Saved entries
::::
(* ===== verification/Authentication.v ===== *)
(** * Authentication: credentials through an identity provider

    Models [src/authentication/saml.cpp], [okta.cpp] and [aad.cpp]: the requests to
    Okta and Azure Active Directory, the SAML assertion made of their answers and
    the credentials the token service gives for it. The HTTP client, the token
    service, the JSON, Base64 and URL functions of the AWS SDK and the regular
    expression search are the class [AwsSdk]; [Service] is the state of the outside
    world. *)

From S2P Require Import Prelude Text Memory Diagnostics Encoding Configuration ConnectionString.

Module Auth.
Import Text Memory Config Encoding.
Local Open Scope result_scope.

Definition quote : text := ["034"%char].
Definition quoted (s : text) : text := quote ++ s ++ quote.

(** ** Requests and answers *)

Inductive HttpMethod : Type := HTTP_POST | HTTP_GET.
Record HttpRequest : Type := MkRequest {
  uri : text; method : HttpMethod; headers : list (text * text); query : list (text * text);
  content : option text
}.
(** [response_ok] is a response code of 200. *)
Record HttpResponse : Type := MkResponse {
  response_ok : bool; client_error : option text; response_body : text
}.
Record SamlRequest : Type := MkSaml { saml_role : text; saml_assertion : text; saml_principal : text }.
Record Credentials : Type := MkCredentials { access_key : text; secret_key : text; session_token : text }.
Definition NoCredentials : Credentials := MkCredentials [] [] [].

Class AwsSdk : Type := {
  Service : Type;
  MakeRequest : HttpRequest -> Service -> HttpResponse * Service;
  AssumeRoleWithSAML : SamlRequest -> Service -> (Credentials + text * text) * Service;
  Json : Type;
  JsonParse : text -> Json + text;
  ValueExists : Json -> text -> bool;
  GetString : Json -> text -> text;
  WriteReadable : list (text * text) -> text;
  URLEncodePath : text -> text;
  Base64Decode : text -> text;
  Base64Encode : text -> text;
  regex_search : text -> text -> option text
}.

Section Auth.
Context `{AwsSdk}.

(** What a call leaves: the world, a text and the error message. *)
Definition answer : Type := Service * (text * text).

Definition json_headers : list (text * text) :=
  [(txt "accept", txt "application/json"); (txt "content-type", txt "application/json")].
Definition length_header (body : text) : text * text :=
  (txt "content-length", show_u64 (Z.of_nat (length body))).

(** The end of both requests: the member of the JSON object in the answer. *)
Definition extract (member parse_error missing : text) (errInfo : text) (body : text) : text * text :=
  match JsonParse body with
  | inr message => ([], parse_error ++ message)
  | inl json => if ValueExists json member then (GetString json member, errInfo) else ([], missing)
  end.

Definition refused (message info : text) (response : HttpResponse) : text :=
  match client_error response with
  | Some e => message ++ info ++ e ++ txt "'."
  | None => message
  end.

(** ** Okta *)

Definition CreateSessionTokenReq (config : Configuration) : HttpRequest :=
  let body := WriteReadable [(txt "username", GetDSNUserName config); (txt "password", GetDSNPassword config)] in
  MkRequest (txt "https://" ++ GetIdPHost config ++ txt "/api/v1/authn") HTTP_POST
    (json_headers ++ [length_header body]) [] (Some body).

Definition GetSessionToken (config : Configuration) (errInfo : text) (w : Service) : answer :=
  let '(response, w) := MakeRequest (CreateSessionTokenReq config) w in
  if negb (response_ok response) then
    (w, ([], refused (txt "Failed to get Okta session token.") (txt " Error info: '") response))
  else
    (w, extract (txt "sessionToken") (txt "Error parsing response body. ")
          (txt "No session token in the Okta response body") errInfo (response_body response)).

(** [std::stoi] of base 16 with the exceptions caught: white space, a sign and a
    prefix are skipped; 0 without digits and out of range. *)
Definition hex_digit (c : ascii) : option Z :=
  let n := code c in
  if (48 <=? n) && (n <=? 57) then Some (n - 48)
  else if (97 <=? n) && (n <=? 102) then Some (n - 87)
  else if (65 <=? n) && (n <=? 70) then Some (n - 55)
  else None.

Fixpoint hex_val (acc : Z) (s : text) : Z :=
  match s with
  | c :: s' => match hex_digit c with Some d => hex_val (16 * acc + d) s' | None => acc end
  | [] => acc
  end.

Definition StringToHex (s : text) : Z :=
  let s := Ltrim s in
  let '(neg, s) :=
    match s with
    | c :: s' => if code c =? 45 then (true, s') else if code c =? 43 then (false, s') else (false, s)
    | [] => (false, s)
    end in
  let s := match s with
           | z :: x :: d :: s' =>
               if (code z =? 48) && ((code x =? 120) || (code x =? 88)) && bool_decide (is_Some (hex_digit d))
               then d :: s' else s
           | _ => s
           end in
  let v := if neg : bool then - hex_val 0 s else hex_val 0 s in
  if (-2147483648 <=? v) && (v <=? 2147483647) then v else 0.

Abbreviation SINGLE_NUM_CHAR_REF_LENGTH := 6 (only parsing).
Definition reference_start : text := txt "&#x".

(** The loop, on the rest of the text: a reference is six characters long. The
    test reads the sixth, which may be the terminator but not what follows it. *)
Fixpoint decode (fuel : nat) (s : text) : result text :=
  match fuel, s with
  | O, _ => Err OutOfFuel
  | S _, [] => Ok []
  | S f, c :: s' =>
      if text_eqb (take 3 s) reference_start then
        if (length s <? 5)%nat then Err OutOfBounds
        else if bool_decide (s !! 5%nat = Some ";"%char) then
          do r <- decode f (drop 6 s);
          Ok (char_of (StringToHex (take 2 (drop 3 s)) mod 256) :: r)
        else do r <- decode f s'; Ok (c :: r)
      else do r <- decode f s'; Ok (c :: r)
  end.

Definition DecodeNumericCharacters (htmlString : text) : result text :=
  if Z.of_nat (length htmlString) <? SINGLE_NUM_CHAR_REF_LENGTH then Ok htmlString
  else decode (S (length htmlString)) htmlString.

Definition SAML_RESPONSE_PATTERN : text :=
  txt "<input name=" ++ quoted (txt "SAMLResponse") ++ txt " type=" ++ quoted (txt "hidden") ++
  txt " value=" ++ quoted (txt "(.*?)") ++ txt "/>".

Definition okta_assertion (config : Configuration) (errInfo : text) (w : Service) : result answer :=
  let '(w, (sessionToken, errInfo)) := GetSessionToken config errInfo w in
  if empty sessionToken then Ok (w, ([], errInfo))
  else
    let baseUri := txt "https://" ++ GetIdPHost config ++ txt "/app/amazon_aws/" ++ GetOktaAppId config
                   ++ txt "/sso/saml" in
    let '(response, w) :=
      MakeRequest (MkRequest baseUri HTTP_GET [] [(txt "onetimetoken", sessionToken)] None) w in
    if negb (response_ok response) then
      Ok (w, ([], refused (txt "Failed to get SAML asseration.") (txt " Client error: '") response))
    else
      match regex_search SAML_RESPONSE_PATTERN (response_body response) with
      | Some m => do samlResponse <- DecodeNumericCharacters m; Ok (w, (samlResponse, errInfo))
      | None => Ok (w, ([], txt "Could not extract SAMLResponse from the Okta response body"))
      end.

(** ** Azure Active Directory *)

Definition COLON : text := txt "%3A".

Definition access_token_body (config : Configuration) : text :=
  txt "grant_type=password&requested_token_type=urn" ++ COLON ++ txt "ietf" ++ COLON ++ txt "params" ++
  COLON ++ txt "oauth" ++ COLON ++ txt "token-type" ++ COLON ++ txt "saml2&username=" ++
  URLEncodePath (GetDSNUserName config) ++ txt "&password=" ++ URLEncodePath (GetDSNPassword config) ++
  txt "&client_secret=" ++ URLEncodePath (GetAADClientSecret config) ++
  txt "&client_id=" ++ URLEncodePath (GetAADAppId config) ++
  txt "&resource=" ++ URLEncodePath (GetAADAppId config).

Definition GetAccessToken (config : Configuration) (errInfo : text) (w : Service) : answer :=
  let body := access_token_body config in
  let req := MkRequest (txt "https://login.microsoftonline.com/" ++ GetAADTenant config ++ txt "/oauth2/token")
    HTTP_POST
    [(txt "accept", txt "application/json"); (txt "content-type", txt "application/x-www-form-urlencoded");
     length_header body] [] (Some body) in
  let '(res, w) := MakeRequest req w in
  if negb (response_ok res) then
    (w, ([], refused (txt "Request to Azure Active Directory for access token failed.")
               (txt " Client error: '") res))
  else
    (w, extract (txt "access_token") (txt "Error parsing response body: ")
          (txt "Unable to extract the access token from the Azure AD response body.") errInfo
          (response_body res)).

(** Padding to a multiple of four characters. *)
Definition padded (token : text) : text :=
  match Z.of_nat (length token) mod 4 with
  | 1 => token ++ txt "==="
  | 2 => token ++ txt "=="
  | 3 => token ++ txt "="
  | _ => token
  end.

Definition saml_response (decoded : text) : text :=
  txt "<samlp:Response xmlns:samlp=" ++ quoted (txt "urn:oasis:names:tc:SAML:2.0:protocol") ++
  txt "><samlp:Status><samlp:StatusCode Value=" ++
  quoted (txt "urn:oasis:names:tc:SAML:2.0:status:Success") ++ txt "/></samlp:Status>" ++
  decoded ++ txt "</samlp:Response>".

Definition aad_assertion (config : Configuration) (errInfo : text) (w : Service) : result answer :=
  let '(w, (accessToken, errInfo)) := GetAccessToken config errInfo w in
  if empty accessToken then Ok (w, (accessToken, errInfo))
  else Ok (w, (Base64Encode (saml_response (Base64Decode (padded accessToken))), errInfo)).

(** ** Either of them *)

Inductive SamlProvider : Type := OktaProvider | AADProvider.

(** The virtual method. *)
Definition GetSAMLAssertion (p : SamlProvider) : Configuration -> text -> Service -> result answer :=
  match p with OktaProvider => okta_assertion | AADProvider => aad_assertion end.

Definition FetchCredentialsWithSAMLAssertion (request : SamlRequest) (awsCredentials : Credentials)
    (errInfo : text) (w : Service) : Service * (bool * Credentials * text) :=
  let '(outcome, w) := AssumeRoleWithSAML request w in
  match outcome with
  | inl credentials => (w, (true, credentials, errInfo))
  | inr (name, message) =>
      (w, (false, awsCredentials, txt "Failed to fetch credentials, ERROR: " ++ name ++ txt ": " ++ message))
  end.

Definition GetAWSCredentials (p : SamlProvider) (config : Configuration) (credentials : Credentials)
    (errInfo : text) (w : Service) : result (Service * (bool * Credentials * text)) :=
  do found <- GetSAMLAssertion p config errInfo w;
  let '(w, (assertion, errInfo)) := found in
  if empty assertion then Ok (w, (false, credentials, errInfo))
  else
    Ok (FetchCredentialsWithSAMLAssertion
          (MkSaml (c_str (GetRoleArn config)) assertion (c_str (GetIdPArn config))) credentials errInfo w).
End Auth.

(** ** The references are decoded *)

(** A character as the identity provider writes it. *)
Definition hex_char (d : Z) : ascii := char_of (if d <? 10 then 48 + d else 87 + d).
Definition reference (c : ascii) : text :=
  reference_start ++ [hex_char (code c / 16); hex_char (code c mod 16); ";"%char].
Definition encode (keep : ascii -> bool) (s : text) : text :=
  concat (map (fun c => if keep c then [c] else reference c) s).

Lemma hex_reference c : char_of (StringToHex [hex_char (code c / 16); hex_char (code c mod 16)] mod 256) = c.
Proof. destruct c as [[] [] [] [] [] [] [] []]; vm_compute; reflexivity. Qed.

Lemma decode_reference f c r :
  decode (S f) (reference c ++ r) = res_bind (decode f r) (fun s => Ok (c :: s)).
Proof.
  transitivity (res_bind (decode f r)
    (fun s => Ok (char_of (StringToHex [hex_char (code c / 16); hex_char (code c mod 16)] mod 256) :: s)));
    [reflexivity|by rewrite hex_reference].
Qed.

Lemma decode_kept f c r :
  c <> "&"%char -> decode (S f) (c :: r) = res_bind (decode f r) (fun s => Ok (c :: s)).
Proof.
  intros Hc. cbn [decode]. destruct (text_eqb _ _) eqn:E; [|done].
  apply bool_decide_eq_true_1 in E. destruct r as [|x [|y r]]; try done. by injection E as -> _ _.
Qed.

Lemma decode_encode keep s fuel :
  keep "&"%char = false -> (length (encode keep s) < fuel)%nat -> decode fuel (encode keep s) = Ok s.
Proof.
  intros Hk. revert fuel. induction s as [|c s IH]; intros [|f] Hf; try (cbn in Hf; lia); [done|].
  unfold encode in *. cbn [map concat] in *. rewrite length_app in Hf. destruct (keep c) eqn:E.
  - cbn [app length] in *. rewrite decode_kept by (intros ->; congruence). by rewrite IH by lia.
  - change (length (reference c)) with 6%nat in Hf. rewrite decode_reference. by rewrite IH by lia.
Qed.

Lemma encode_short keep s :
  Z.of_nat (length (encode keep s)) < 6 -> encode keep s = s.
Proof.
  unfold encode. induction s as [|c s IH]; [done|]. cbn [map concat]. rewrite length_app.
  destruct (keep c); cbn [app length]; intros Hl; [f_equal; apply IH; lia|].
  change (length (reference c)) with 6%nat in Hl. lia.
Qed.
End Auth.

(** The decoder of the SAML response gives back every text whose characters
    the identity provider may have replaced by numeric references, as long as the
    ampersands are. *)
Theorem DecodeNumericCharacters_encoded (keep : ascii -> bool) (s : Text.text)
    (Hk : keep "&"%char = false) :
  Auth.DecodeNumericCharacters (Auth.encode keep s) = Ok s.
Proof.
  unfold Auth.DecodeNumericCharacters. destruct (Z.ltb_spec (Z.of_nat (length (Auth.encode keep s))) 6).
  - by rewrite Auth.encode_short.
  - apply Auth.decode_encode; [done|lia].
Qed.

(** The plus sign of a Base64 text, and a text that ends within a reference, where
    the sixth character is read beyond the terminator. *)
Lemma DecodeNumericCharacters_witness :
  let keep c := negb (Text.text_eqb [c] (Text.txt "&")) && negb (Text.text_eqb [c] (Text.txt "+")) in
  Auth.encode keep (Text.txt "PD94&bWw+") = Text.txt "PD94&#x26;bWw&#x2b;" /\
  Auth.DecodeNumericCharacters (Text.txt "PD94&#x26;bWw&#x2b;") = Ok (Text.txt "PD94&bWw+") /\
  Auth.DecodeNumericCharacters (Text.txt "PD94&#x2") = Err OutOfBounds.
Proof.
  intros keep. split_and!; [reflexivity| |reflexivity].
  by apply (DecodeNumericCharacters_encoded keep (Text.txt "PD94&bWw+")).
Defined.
::::
■ **Your task**:
What lines in the entries above include the string "identity"? Return each one.

■ **Answer space**:
(** * Authentication: credentials through an identity provider
(** A character as the identity provider writes it. *)
    the identity provider may have replaced by numeric references, as long as the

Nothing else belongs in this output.